6.Implementación de la(s) acción(es) correctiva(s): quien sea el responsable de aplicar las acciones correctivas debe estar alineado con la alta dirección, para poder empatar los recursos necesarios para llevar a cabo dichas acciones, ya sea de tiempo, personal, monetario, de infraestructura, etc. Una vez que se cuenta con lo necesario, se debe proceder a llevar a cabo la acción.

7.Medir si la acción(es) correctiva(s) tiene(n) el efecto esperado: una vez que se ejecuta la acción correctiva, se debe evaluar nuevamente el desempeño mediante el uso de las herramientas disponibles, puede ser: una verificación completa o simple, correr nuevamente materiales de control internos o de un programa de ensayos de aptitud, o materiales de referencia, entre otras, que permitan demostrar la eficacia de la acción.

8.Gestión de riesgos: para demostrar y documentar la eficacia, debe actualizarse la información en la matriz de riesgos, con base en la experiencia adquirida y a modo de medir el riesgo residual, una vez incluidas las acciones que el laboratorio añadirá al proceso para asegurar que la no conformidad no vuelva a ocurrir o se minimice y definir  en caso de ser necesario, controles nuevos que eviten que se replique en otra área.

9.Evaluar si se debe hacer un cambio al Sistema de Gestión de la Calidad: puede ser que las acciones correctivas implementadas conlleven a realizar cambios considerables en la forma de trabajo habitual del laboratorio y en la forma en la que se evalúa el desempeño, teniendo la necesidad de hacer cambios al SGC, lo cual debe empatarse con la alta dirección.

10.Evidencia documental: nunca se debe olvidar que todos los pasos que se lleven a cabo para el tratamiento de una no conformidad hasta su solución, deben estar evidenciados documentalmente.

 

Conclusión

 

Si el laboratorio se rige bajo las normas existentes, nacionales, internacionales, obligatorias u optativas, el pilar de todas ellas es un sistema de gestión de la calidad, el cual, ante el hallazgo de un resultado no conforme detectado mediante la evaluación del desempeño en la aplicación del control estadístico interno, deberá permitirle al laboratorio llevar ordenadamente una secuencia de actividades para conseguir mantener la calidad de los resultados, productos o servicios que se les proporcionan a los pacientes, buscando siempre, cumplir cada vez más con sus expectativas mediante la mejora continua.

 

REFERENCIAS

1. Historia de ISO9001, una historia de éxito. (2023).

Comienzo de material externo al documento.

(* ===== verification/RdbScalar.v ===== *)
(** The dump format: contracts of the save and load functions on any lawful
    stream, and the scalar values (types, times, lengths). *)

From S2P Require Import Prelude Endian Util Crc Robj Sds SdsRep Lzf LzfSpec Rio RioSpec Rdb.

(** * Contracts of save and load functions *)

Section Contracts.
Context {S : Type} {BK : Backend S} {LW : @Lawful S BK}.

(** [f] writes [enc], or computes its size. *)
Definition saves (f : saver) (enc : bytes) : Prop :=
  f None = Some (None, msize enc) /\
  forall r w n, rio_ok r -> wr (io r) w n ->
    (msize enc <= n -> exists s', f (Some r) = Some (Some (advance r s' enc), msize enc) /\ wr s' (w ++ enc) (n - msize enc)) /\
    (strict = true -> n < msize enc -> exists r', f (Some r) = Some (Some r', -1)).

(** [f] reads [enc] and returns [v]; on a proper prefix of [enc] it returns [err]. *)
Definition parses {A} (f : rio S -> option (rio S * A)) (enc : bytes) (v err : A) : Prop :=
  (forall r l, rio_ok r -> rd (io r) (enc ++ l) -> exists s', f r = Some (advance r s' enc, v) /\ rd s' l) /\
  (forall r l l', rio_ok r -> rd (io r) l -> l ++ l' = enc -> l' <> [] -> exists r', f r = Some (r', err)).

Lemma saves_raw bs C : Forall is_byte bs -> msize bs < 2 ^ 31 -> saves (rdbWriteRaw (bs ++ C) (msize bs)) bs.
Proof.
  intros Hb Hs. assert (sint 32 (msize bs) = msize bs) as E by (apply sint32_id; msolve). split.
  - unfold rdbWriteRaw. by rewrite E.
  - intros r w n Hr Hw. destruct (rioWrite_spec r w n bs C Hr Hw Hb) as [H1 H2]. unfold rdbWriteRaw. split.
    + intros Hn. destruct (H1 Hn) as (s' & -> & Hw'). cbn [obind negb]. rewrite E. eauto.
    + intros Hst Hn. destruct (H2 Hst Hn) as (r' & ->). cbn [obind negb]. eauto.
Qed.

Lemma saves_raw' bs k : k = msize bs -> Forall is_byte bs -> msize bs < 2 ^ 31 -> saves (rdbWriteRaw bs k) bs.
Proof. intros -> Hb Hs. rewrite <- (app_nil_r bs) at 1. by apply saves_raw. Qed.

(** Two writes, and a result computed from the two numbers of bytes. *)
Lemma saves_seq (f g : saver) (k : Z -> Z -> option Z) a b : saves f a -> saves g b ->
  k (msize a) (msize b) = Some (msize a + msize b) ->
  saves (fun rdb =>
    ' (rdb, n) <- f rdb;;
    if n =? -1 then Some (rdb, -1) else
    ' (rdb, m) <- g rdb;;
    if m =? -1 then Some (rdb, -1) else
    z <- k n m;;
    Some (rdb, z)) (a ++ b).
Proof.
  intros [F1 F2] [G1 G2] Hk. pose proof (msize_nonneg a); pose proof (msize_nonneg b). split.
  - rewrite F1. cbn [obind]. bdecide. rewrite G1. cbn [obind]. bdecide. rewrite Hk. by rewrite msize_app.
  - intros r w n Hr Hw. destruct (F2 r w n Hr Hw) as [F3 F4]. rewrite msize_app.
    destruct (Z.lt_ge_cases n (msize a)) as [Hn|Hn].
    + split; [lia|]. intros Hst _. destruct (F4 Hst Hn) as (r' & ->). cbn [obind]. eauto.
    + destruct (F3 Hn) as (s1 & -> & Hw1). cbn [obind]. bdecide.
      destruct (G2 _ _ _ (advance_ok r s1 a Hr) Hw1) as [G3 G4]. split.
      * intros Hn'. destruct G3 as (s2 & -> & Hw2); [lia|]. cbn [obind]. bdecide. rewrite Hk. cbn [obind].
        exists s2. rewrite advance_app, app_assoc. split; [done|].
        by replace (n - (msize a + msize b)) with (n - msize a - msize b) by lia.
      * intros Hst Hn'. destruct G4 as (r' & ->); [done|lia|]. cbn [obind]. eauto.
Qed.

Lemma saves_then f g a b : saves f a -> saves g b -> msize a + msize b < 2 ^ 31 -> saves (and_then f g) (a ++ b).
Proof.
  intros Hf Hg Hs. apply (saves_seq f g (fun n m => int_arith (n + m))); [done|done|]. apply int_arith_Some. msolve.
Qed.

Lemma saves_ext (f g : saver) enc : (forall rdb, f rdb = g rdb) -> saves g enc -> saves f enc.
Proof. intros E [G1 G2]. split; [by rewrite E|]. intros r w n. rewrite E. apply G2. Qed.

(** Nothing to write. *)
Lemma saves_nil : saves (fun rdb => Some (rdb, 0)) [].
Proof.
  split; [done|]. intros r w n Hr Hw. pose proof (wr_room _ _ _ Hw). rewrite msize_nil. split; [|lia].
  intros _. exists (io r). rewrite advance_nil, app_nil_r, Z.sub_0_r by done. done.
Qed.

(** A result that is known from the number of bytes. *)
Lemma saves_const f enc k : saves f enc -> k = msize enc ->
  saves (fun rdb => ' (rdb, n) <- f rdb;; if n =? -1 then Some (rdb, -1) else Some (rdb, k)) enc.
Proof.
  intros [F1 F2] ->. pose proof (msize_nonneg enc). split; [rewrite F1; cbn [obind]; by bdecide|].
  intros r w n Hr Hw. destruct (F2 r w n Hr Hw) as [F3 F4]. split.
  - intros Hn. destruct (F3 Hn) as (s' & -> & Hw'). cbn [obind]. bdecide. eauto.
  - intros Hst Hn. destruct (F4 Hst Hn) as (r' & ->). cbn [obind]. eauto.
Qed.

(** A function that is enough if it writes anything. *)
Lemma saves_first (f : saver) (rest : option (rio S) -> Z -> option (option (rio S) * Z)) enc : saves f enc -> enc <> [] ->
  saves (fun rdb => ' (rdb, n) <- f rdb;; if n =? -1 then Some (rdb, -1) else if 0 <? n then Some (rdb, n) else rest rdb n) enc.
Proof.
  intros [F1 F2] Hne. assert (0 < msize enc) by (destruct enc; [done|msolve]). split; [rewrite F1; cbn [obind]; by bdecide|].
  intros r w n Hr Hw. destruct (F2 r w n Hr Hw) as [F3 F4]. split.
  - intros Hn. destruct (F3 Hn) as (s' & -> & Hw'). cbn [obind]. bdecide. eauto.
  - intros Hst Hn. destruct (F4 Hst Hn) as (r' & ->). cbn [obind]. eauto.
Qed.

DQS. Recuperado 9 de mayo de 2025, de https://www.dqsglobal.com/es-mx/

2. Westgard, J. O., & Barry, P. L. (1986). Control de Calidad Rentable: Gestión de la Calidad y productividad de los procesos analíticos. AACC Press.

3. International Organization for Standardization. (2015). Quality management systems — Requirements (ISO Standard No. 9001:2015).

4. International Organization for Standardization. (2022). Medical laboratories — Requirements for quality and competence (ISO Standard No. 15189:2022).